In a campus restroom: a woman approaches the sink next to me, removes a toothbrush and toothpaste from her purse, and starts scrubbing her teeth while humming loudly. You’d think the sight of a stranger’s foamy molars would be uncomfortably intimate, but it was an endearing performance. There have been so many people, lately, humming or singing in public, and I’m intrigued; adding dental hygiene makes it even curiouser.

In the stacks of a university library: a friend and I go hunting for books with the best, most distinctive Old Book Smell. We weave among the third-floor M’s, N’s, and P’s, selecting spines that look promisingly ancient. We crack them open, deeply inhale, and put each back on the shelf, bemoaning the thoughtful preservation. The books are old, we lament; they should smell like it.

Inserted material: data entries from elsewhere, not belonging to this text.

Definition StoreMessageMetadata (now : Z) (user mailbox : gostring) (uid : Z) (meta : MessageMetadata) (db : Database)
  : Database :=
  let cp := stored_copy meta in
  let old := rows_of user mailbox db !! uid in
  let '(cp, db) :=
  match old with
  | Some prev =>
      if ModSeq cp <=? ModSeq prev then
      let '(ms, db) := getNextModSeqTx user mailbox (raiseHighestModSeqTx user mailbox (ModSeq prev) db) in
      (with_modseq ms cp, db)
      else (cp, db)
  | None => (cp, db)
  end in
  let db := raiseHighestModSeqTx user mailbox (ModSeq cp) db in
  let db := put_message user mailbox uid cp (raise_uidnext user mailbox uid db) in
  if bool_decide (MessageID meta = []) then db else
  let kind := if bool_decide (is_Some old) then ChangeKindUpdated else ChangeKindCreated in
  let db := RecordChange now user ChangeTypeEmail kind (MessageID meta) mailbox db in
  if bool_decide (ThreadID meta = []) then db else
  let tk := if negb (bool_decide (is_Some old)) && IsThreadRoot meta then ChangeKindCreated else ChangeKindUpdated in
  RecordChange now user ChangeTypeThread tk (ThreadID meta) [] db.

Definition UpdateMessageMetadataFunc (user mailbox : gostring) (uid : Z)
  (fn : MessageMetadata -> option MessageMetadata) (db : Database) : result db_error Database :=
  match rows_of user mailbox db !! uid with
  | None => Ok db
  | Some meta =>
      match fn meta with
      | None => Err ErrCallback
      | Some meta =>
          let meta := with_flags (normalizeFlags (Flags meta)) meta in
          let '(ms, db) := getNextModSeqTx user mailbox db in
          Ok (put_message user mailbox uid (with_modseq ms meta) db)
      end
  end.

Definition ClearRecent (user mailbox : gostring) (db : Database) : Database :=
  match messages db !! messagesBucket user mailbox with
  | None => db
  | Some rows =>
      set_messages <[messagesBucket user mailbox :=
        (fun m => if HasFlag (Flags m) "\Recent" then with_flags (RemoveFlag (Flags m) "\Recent") m else m) <$> rows]> db
  end.

Definition DeleteMessage (now : Z) (user mailbox : gostring) (uid : Z) (db : Database) : Database :=
  match messages db !! messagesBucket user mailbox with
  | None => db
  | Some rows =>
      let db := set_messages <[messagesBucket user mailbox := delete uid rows]> db in
      match rows !! uid with
      | None => db
      | Some meta =>
          if bool_decide (MessageID meta = []) then db else
          let db := RecordChange now user ChangeTypeEmail ChangeKindDestroyed (MessageID meta) mailbox db in
          if bool_decide (ThreadID meta = []) then db
          else RecordChange now user ChangeTypeThread ChangeKindUpdated (ThreadID meta) [] db
      end
  end.

Definition GetMailboxCounts (user mailbox : gostring) (db : Database) : nat * nat * nat :=
  let rows := map_to_list (rows_of user mailbox db) in
  (length rows,
    length (List.filter (fun '(_, m) => HasFlag (Flags m) "\Recent") rows),
    length (List.filter (fun '(_, m) => negb (HasFlag (Flags m) "\Seen")) rows)).

(** [BlobReferenced] for one blob: a message row of some mailbox of the user names
    it (the scan is over the prefix of the user's buckets), or a pending upload
    does. *)
Definition BlobReferenced (pending : gostring -> gostring -> bool) (user id : gostring) (db : Database) : bool :=
  pending user id ||
  existsb (fun '(k, rows) =>
    HasPrefix k ("msgs:" ++ keyUser user ++ ":") && existsb (fun '(_, m) => MessageID m =s? id) (map_to_list rows))
  (map_to_list (messages db)).
End Database.

(** ** Rights *)
Definition ACLLookup : Z := 1.
Definition ACLRead : Z := 2.
Definition ACLSeen : Z := 4.
Definition ACLWrite : Z := 8.
Definition ACLWriteSeen : Z := 16.
Definition ACLDelete : Z := 32.
Definition ACLExpunge : Z := 64.
Definition ACLCreate : Z := 128.

Definition rights_letters : list (Z * ascii) :=
  [(ACLLookup, "l"); (ACLRead, "r"); (ACLSeen, "s"); (ACLWriteSeen, "w"); (ACLWrite, "i"); (ACLDelete, "t");
   (ACLExpunge, "e"); (ACLCreate, "k")]%char.

Definition ACLRights_String (r : Z) : gostring :=
  concat (map (fun '(b, c) => if negb (Z.land r b =? 0) then [c] else []) rights_letters).

(** The loop is over runes; none beyond ASCII is a right. *)
Fixpoint parse_rights (rights : Z) (rs : list Z) : option Z :=
  match rs with
  | [] => Some rights
  | r :: t =>
      match List.find (fun '(_, c) => bz c =? r) rights_letters with
      | Some (b, _) => parse_rights (Z.lor rights b) t
      | None => None
      end
  end.

Definition ParseACLRights (s : gostring) : option (Z * bool) :=
  match s with
  | [] => Some (0, false)
  | c :: t =>
      let negative := c =c? "-" in
      (fun r => (r, negative)) <$> parse_rights 0 (runes (if negative then t else s))
  end.
(* ===== verification/Threads.v ===== *)
(** * internal/storage: threads, subscriptions and the listing of mailboxes

    The rest of database.go and thread_record.go.  A conversation is found by the
    references of a message, then by its subject; the first message of a subject
    reserves the thread for those that arrive before it is stored.  [ThreadDb] has
    the buckets of threads, reservations and subscriptions; message rows are those of
    [MailDb].  A thread id is a digest of the subject and the time. *)
From S2P Require Import Prelude GoLib Utf8 Bolt Scram BlobStore MailDb.

Record Thread := {
  TThreadID : gostring;
  TSubject : gostring;
  Participants : list gostring;
  MessageCount : Z;
  UnreadCount : Z;
  LastActivity : Z;
  CreatedAt : Z
}.
Record threadReservation := { RThreadID : gostring; RCreated : Z }.
Record ThreadMessage := {
  TM_MessageID : gostring; TM_UID : Z; TM_Mailbox : gostring; TM_From : gostring; TM_To : gostring; TM_Subject : gostring;
  TM_Date : Z; TM_Flags : list gostring; TM_InReplyTo : gostring; IsRead : bool }.

Record ThreadDb := {
  threads : gmap gostring (gmap gostring Thread);
  reservations : gmap gostring (gmap gostring threadReservation);
  subscriptions : gmap gostring (gset gostring)
}.
Definition empty_threads : ThreadDb := {| threads := ∅; reservations := ∅; subscriptions := ∅ |}.
Definition set_threads f (t : ThreadDb) : ThreadDb := {|
  threads := f (threads t); reservations := reservations t; subscriptions := subscriptions t |}.
Definition set_reservations f (t : ThreadDb) : ThreadDb := {|
  threads := threads t; reservations := f (reservations t); subscriptions := subscriptions t |}.
Definition set_subscriptions f (t : ThreadDb) : ThreadDb := {|
  threads := threads t; reservations := reservations t; subscriptions := f (subscriptions t) |}.

Definition threadBucket (user : gostring) : gostring := "threads:" ++ keyUser user.
Definition threadReservationBucket (user : gostring) : gostring := "threadres:" ++ keyUser user.
Definition subscribedBucket (user : gostring) : gostring := "subscribed:" ++ keyUser user.
Definition threadReservationTTL : Z := 30 * 24 * hour.

(** ** Subjects *)
Definition isDigits (s : gostring) : bool := negb (bool_decide (s = [])) && forallb is_digit s.

Section Threads.
Context {U : UnicodeTables} {C : Crypto}.
Implicit Types (user mailbox subject : gostring) (t : ThreadDb) (db : Database).

(** One round of the loop: the subject behind a reply or forward prefix. *)
Definition strip_prefix subject : option gostring :=
  let upper := ToUpper subject in
  if HasPrefix upper "RE:" then Some (TrimSpace (drop 3 subject))
  else if HasPrefix upper "RE[" then
  match Index subject "]:" with
  | Some idx => if (idx <? 3)%nat || negb (isDigits (drop 3 (take idx subject))) then None else Some (TrimSpace (drop (idx + 2) subject))
  | None => None
  end
  else if HasPrefix upper "FWD:" then Some (TrimSpace (drop 4 subject))
  else if HasPrefix upper "FW:" then Some (TrimSpace (drop 3 subject))
  else None.

Fixpoint normalize_go (fuel : nat) subject : gostring :=
  match fuel, strip_prefix subject with
  | S f, Some rest => normalize_go f rest
  | _, _ => TrimSpace subject
  end.
Definition NormalizeSubject subject : gostring := normalize_go (length subject) (TrimSpace subject).

Definition generateThreadID (now : Z) subject : gostring :=
  EncodeToString (take 16 (sha256 (subject ++ ":" ++ FormatUint now))).

(** ** Finding a thread *)
Definition refers (inReplyTo : gostring) (references : list gostring) (m : MessageMetadata) : bool :=
  negb (bool_decide (inReplyTo = [])) && (MessageID m =s? inReplyTo) ||
  existsb (fun ref => (MessageID m =s? ref) && negb (bool_decide (ThreadID m = []))) references.

Definition rows_in_order user mailbox db : list MessageMetadata :=
  omap (fun uid => rows_of user mailbox db !! uid) (keys (rows_of user mailbox db)).

Definition threadByReferencesTx user mailbox (inReplyTo : gostring) (references : list gostring) db : gostring :=
  match find (refers inReplyTo references) (rows_in_order user mailbox db) with
  | Some m => ThreadID m
  | None => []
  end.

(** The scan for the oldest message of the subject: its thread and its date. *)
Definition oldest_of (normalizedSubject : gostring) (acc : gostring * Z) (m : MessageMetadata) : gostring * Z :=
  if (NormalizeSubject (Subject m) =s? normalizedSubject) && (InternalDate m <? snd acc) then (ThreadID m, InternalDate m) else acc.

Definition threadBySubjectTx (now : Z) user mailbox (normalizedSubject : gostring) db : gostring :=
  if bool_decide (normalizedSubject = []) then []
  else
  let '(threadID, oldestDate) := foldl (oldest_of normalizedSubject) ([], now) (rows_in_order user mailbox db) in
  if negb (bool_decide (threadID = [])) && (threadReservationTTL <? time_sub now oldestDate) then [] else threadID.

Definition reservationKey mailbox (normalizedSubject : gostring) : gostring := mailbox ++ NUL :: normalizedSubject.

Definition reserved (now : Z) user key t : option gostring :=
  r ← default ∅ (reservations t !! threadReservationBucket user) !! key;
  if negb (bool_decide (RThreadID r = [])) && (time_sub now (RCreated r) <=? threadReservationTTL) then Some (RThreadID r) else None.

Definition GetOrCreateThreadID (now : Z) user mailbox subject (inReplyTo : gostring) (references : list gostring) db t : gostring * ThreadDb :=
  let normalizedSubject := NormalizeSubject subject in
  let byRefs := if negb (bool_decide (inReplyTo = [])) || negb (bool_decide (references = []))
  then threadByReferencesTx user mailbox inReplyTo references db else [] in
  if negb (bool_decide (byRefs = [])) then (byRefs, t)
  else
  let bySubject := threadBySubjectTx now user mailbox normalizedSubject db in
  if negb (bool_decide (bySubject = [])) then (bySubject, t)
  else if bool_decide (normalizedSubject = []) then (generateThreadID now subject, t)
  else
  let key := reservationKey mailbox normalizedSubject in
  match reserved now user key t with
  | Some id => (id, t)
  | None =>
      let id := generateThreadID now subject in
      (id, set_reservations (fun m => <[threadReservationBucket user :=
        <[key := {| RThreadID := id; RCreated := now |}]> (default ∅ (m !! threadReservationBucket user))]> m) t)
  end.

(** ** Thread rows *)
Definition threads_of user t : gmap gostring Thread := default ∅ (threads t !! threadBucket user).
Definition put_thread user (th : Thread) : ThreadDb -> ThreadDb :=
  set_threads (fun m => <[threadBucket user := <[TThreadID th := th]> (default ∅ (m !! threadBucket user))]> m).

Definition GetThread user (threadID : gostring) t : option Thread := threads_of user t !! threadID.

Definition GetThreads user (limit offset : Z) t : list Thread :=
  let rows := drop (Z.to_nat offset) (map snd (cursor (threads_of user t))) in
  if 0 <? limit then take (Z.to_nat limit) rows else rows.

Definition GetThreadMessages user mailbox (threadID : gostring) db : list ThreadMessage :=
  map (fun m => {| TM_MessageID := MessageID m; TM_UID := UID m; TM_Mailbox := mailbox; TM_From := From m; TM_To := To m;
    TM_Subject := Subject m; TM_Date := InternalDate m; TM_Flags := Flags m; TM_InReplyTo := InReplyTo m; IsRead := HasFlag (Flags m) "\Seen" |})
  (filter (fun m => ThreadID m = threadID) (rows_in_order user mailbox db)).

Definition UpdateThread user (thread : option Thread) t : option ThreadDb :=
  match thread with
  | None => None
  | Some th => if bool_decide (TThreadID th = []) then None else Some (put_thread user th t)
  end.

Definition DeleteThread user (threadID : gostring) t : ThreadDb :=
  set_threads (fun m => match m !! threadBucket user with None => m | Some b => <[threadBucket user := delete threadID b]> m end) t.

Definition SearchThreads user (query : gostring) t : list Thread :=
  let q := ToLower query in
  filter (fun th => Contains (ToLower (TSubject th)) q || existsb (fun p => Contains (ToLower p) q) (Participants th) = true)
  (map snd (cursor (threads_of user t))).

Definition RecordMessageInThread (now : Z) user (threadID : gostring) subject (from : gostring) (internalDate : Z) (flags : list gostring) t : option ThreadDb :=
  if bool_decide (threadID = []) then None
  else
  let th := default {| TThreadID := threadID; TSubject := NormalizeSubject subject; Participants := []; MessageCount := 0;
    UnreadCount := 0; LastActivity := internalDate; CreatedAt := now |} (threads_of user t !! threadID) in
  let th := {| TThreadID := TThreadID th; TSubject := TSubject th;
    Participants := if bool_decide (from = []) || bool_decide (from ∈ Participants th) then Participants th else Participants th ++ [from];
    MessageCount := MessageCount th + 1;
    UnreadCount := if HasFlag flags "\Seen" then UnreadCount th else UnreadCount th + 1;
    LastActivity := internalDate; CreatedAt := CreatedAt th |} in
  Some (set_threads (fun m => <[threadBucket user := <[threadID := th]> (default ∅ (m !! threadBucket user))]> m) t).

(** ** Subscriptions and listings *)
Definition SetSubscribed user mailbox (subscribed : bool) : ThreadDb -> ThreadDb :=
  set_subscriptions (fun m =>
    let b := default ∅ (m !! subscribedBucket user) in
    <[subscribedBucket user := if subscribed then {[mailbox]} ∪ b else b ∖ {[mailbox]}]> m).
Definition GetSubscribed user mailbox t : bool := bool_decide (mailbox ∈ default ∅ (subscriptions t !! subscribedBucket user)).
Definition ListSubscribed user t : list gostring := merge_sort lex_le (elements (default ∅ (subscriptions t !! subscribedBucket user))).

Definition ListMailboxes user db : list gostring :=
  let prefix := "mailbox:" ++ keyUser user ++ ":" in
  let result := omap (fun '(k, _) =>
    if HasPrefix k prefix then match SplitN3 k ":" with Some (_, _, name) => Some name | None => None end else None)
  (cursor (mailboxes db)) in
  match result with [] => ["INBOX" : gostring] | _ => result end.
End Threads.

And then he finds the perfect one: a multi-volume catalog, of sorts, for The Metropolitan Museum of Art. The brittle pages’ smell sparks acute nostalgia and fizzy happiness, the same pangs I get while watching A Charlie Brown Christmas. Seized by an irrational sense of mastery, I think we must be the luckiest olfactory explorers in the entire world.

Sixty miles outside the city, in a ditch: the green station wagon dies for good. It dies in the frigid rain near a field of cows, who stare speculatively at the predicament for a few minutes before ambling away. The short version of the story is this: I wait almost three hours for the tow truck, passing time by reading and, after it gets dark, singing. A kind elderly man who lives nearby invites me to watch TV, but I stay huddled in the car with a tin of butter cookies and cocooning country silence.

The initial worry of having to pay so much for the towing service and abandoning original weekend plans fades quickly. The solitude and waiting become natural, as if this were the plan of the Universe, or perhaps the cows, all along. It’s peaceful. When the tow truck finally arrives, it is driven by the nicest young man — he seems just a boy, really, though he owns a business and has a son– and we talk about our jobs, families, God, death, and cookies.

Instead of wrenched plans, the day feels like warm luck. It is well, it is well, it is well.